Osteopenia is a common and debilitating side-effect of HAART, yet little is known concerning the effects of HAART on bone metabolism. We reported previously that zidovudine (AZT) stimulates osteoclastogenesis in vitro and causes osteopenia in mice. Here, we confirmed that the AZT-induced osteoclastogenesis is dependent on RANKL in that osteoclastogenesis is blocked by osteoprotegestin. Alendronate, which is used for the treatment of osteopenia and osteoporosis, failed to inhibit AZT-induced osteoclastogenesis in vitro. Osteoclastogenesis in vitro was not affected by tumor necrosis factor-alpha.

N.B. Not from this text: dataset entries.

Lemma validateCallback_failure_witness :
  (RegistrationFlow (Some {| registration.ID := 1%N;
                             registration.Type_ := TypeBrowser;
                             registration.UI := Example.emptyUI;
                             registration.CSRFToken := "nosurf" |}) = NilFlow
   ∧ (StrategyRest.ContinuityManager_Continue Example2.callbackDeps
        Example2.cancelled (StrategyRest.sessionName Example2.callbackDeps)
      = inr (ErrBadRequest
               (StrategyRest.providerErrorReason "access_denied" "user cancelled"))
      ∧ Some {| StrategyRest.FlowID := "00000000-0000-0000-0000-000000000001";
                StrategyRest.State := "state-1"; StrategyRest.Traits := [] |}
        = None
      ∨ ∃ cntnr f',
          Some {| StrategyRest.FlowID := "00000000-0000-0000-0000-000000000001";
                  StrategyRest.State := "state-1"; StrategyRest.Traits := [] |}
          = Some cntnr
          ∧ result (Strategy.validateFlow Example.d Example.ext Example2.cancelled
                      (StrategyRest.ParseUUID Example2.callbackDeps
                         (StrategyRest.FlowID cntnr)))
            = Returned (f', Some (ErrBadRequest
                                    (StrategyRest.providerErrorReason
                                       "access_denied" "user cancelled")))))
  ∨ (∃ cntnr,
       Some {| StrategyRest.FlowID := "00000000-0000-0000-0000-000000000001";
               StrategyRest.State := "state-1"; StrategyRest.Traits := [] |}
       = Some cntnr
       ∧ result (Strategy.validateFlow Example.d Example.ext Example2.cancelled
                   (StrategyRest.ParseUUID Example2.callbackDeps
                      (StrategyRest.FlowID cntnr)))
         = Returned (RegistrationFlow
                       (Some {| registration.ID := 1%N;
                                registration.Type_ := TypeBrowser;
                                registration.UI := Example.emptyUI;
                                registration.CSRFToken := "nosurf" |}), None)
       ∧ Query_Get (Query Example2.cancelled) "error" ≠ ""
       ∧ ErrBadRequest
           (StrategyRest.providerErrorReason "access_denied" "user cancelled")
         = ErrBadRequest
             (StrategyRest.providerErrorReason
                (Query_Get (Query Example2.cancelled) "error")
                (Query_Get (Query Example2.cancelled) "error_description"))).
Proof.
  exact (validateCallback_failure Example.d Example.ext Example2.callbackDeps
           Example2.cancelled _ _ _ eq_refl).
Defined.

(** ** Method population *)

Section Populate.

Import ui.
(** * Toolbar heatmap logic (frontend/src/toolbar/elements/heatmapLogic.ts)

    A shallow embedding of the selectors and loaders of [heatmapLogic]:
    the selector resolver ([elements]), the element aggregator
    ([countedElements]), the heatmap projector ([heatmapElements],
    [heatmapJsData]), the viewport range ([viewportRange_double],
    [viewportRange]) and the element-stats loader ([getElementStats]).

    Numbers.  A JavaScript [number] is a binary64 double, and the arithmetic
    of the projector and of the viewport range is that of the source on
    [PrimFloat.float], operation by operation: [heatmapElements],
    [heatmapJsData] and [viewportRange_double].  [Math.round] yields an
    integral double, which is given as the integer it is ([Rounded]).  The
    [count] fields are integers that the code only copies and adds: [Z].
    [viewportRange] is the same expression as [viewportRange_double] over the
    exact rationals, with an integral window width ([window.innerWidth] is a
    WebIDL [long]): the real-number reading of the selector. *)

From Stdlib Require Import ZArith QArith Qround Qpower Lia Lqa Ascii.
From Stdlib Require Uint63.
From Corelib Require Import PrimFloat.
From Corelib Require SpecFloat FloatOps FloatAxioms.
From stdpp Require Import gmap strings list sorting.

Local Open Scope Z_scope.
Local Set Warnings "-inexact-float".

(** ** JavaScript primitives *)

(** [Math.round] and [Math.max] on exact rationals: the nearest integer, a
    half rounding towards plus infinity, and the larger of two numbers. *)
Definition Math_round (q : Q) : Z := Qfloor (q + (1 # 2)).

Definition Math_max (a b : Q) : Q := if Qle_bool a b then b else a.

(** The value of [Math.round]: an integral double, or the argument itself
    when that is NaN or an infinity.  The integer forgets the sign of a zero,
    which [===] does not tell apart either. *)
Inductive Rounded :=
| Integer (z : Z)
| NotFinite (x : float).

(** [Math.round] on a double.  A finite double is [(-1)^s * m * 2^e] for the
    sign, mantissa and exponent that [Prim2SF] reads off it; with [e >= 0] it
    is integral, and otherwise the nearest integer, a half rounding towards
    plus infinity, is the floor of [(2 * n + 2^(-e)) / 2^(-e + 1)] for
    [n = (-1)^s * m]. *)
Definition Math_round_double (x : float) : Rounded :=
  match FloatOps.Prim2SF x with
  | SpecFloat.S754_zero _ => Integer 0
  | SpecFloat.S754_finite s m e =>
      let n := if s then Z.neg m else Z.pos m in
      Integer (if 0 <=? e then n * 2 ^ e
               else (2 * n + 2 ^ (- e)) / 2 ^ (- e + 1))
  | _ => NotFinite x
  end.

(** [Math.max] on two doubles (up to the sign of a zero): NaN when either
    argument is. *)
Definition Math_max_double (a b : float) : float :=
  if PrimFloat.is_nan a then a
  else if PrimFloat.is_nan b then b
  else if PrimFloat.ltb a b then b
  else a.
(* ===== verification/_CoqProject ===== *)
-Q . S2P
Prelude.v
IntMath.v
EventQueue.v
EventLoop.v
ClockDomain.v
DVFS.v
AddrRange.v
Request.v
MemCmd.v
Packet.v
Functional.v
AbstractMemory.v
AtomicPort.v
SimpleMemory.v
Bridge.v
PacketQueue.v
CachePort.v
XBar.v
SnoopFilter.v
Blk.v
FALRU.v
CacheSet.v
BaseSetAssoc.v
LRU.v
RandomRepl.v
Direction_Predictor.v
Pattern_Table.v
LDSPrefetcher.v
BasePrefetcher.v
QueuedPrefetcher.v
TaggedPrefetcher.v
StridePrefetcher.v
MSHR.v
MSHRQueue.v
Cache.v
CacheIssue.v
CacheAtomic.v
CacheSnoop.v
CacheFunctional.v
CacheTiming.v
CacheConserve.v
CoherentXBar.v
CoherentCache.v
Coherence.v
FunctionalCoherence.v
CoherentSystem.v
SatCounter.v
DirPred.v
LocalBP.v
ReturnAddrStack.v
DefaultBTB.v
BiModeBP.v
TournamentBP.v
BPredUnit.v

Two other NRTI drugs, ddl and 3TC, also induced osteoclastogenesis in vitro and induced osteopenia in mice. The osteopenia was associated with an elevation of parameters of osteoclasts, but not with osteoblasts. Combinations of the NRTIs did not result in additive or synergistic effects in vitro or in vivo. Finally, AZT induced osteoclastogenesis of human osteoclast precursors in a RANKL-dependent manner. This in vitro osteoclastogenesis assay using human peripheral blood mononuclear cells could be useful in evaluating bone turnover and the risk of developing osteopenia in AIDS patients on HAART.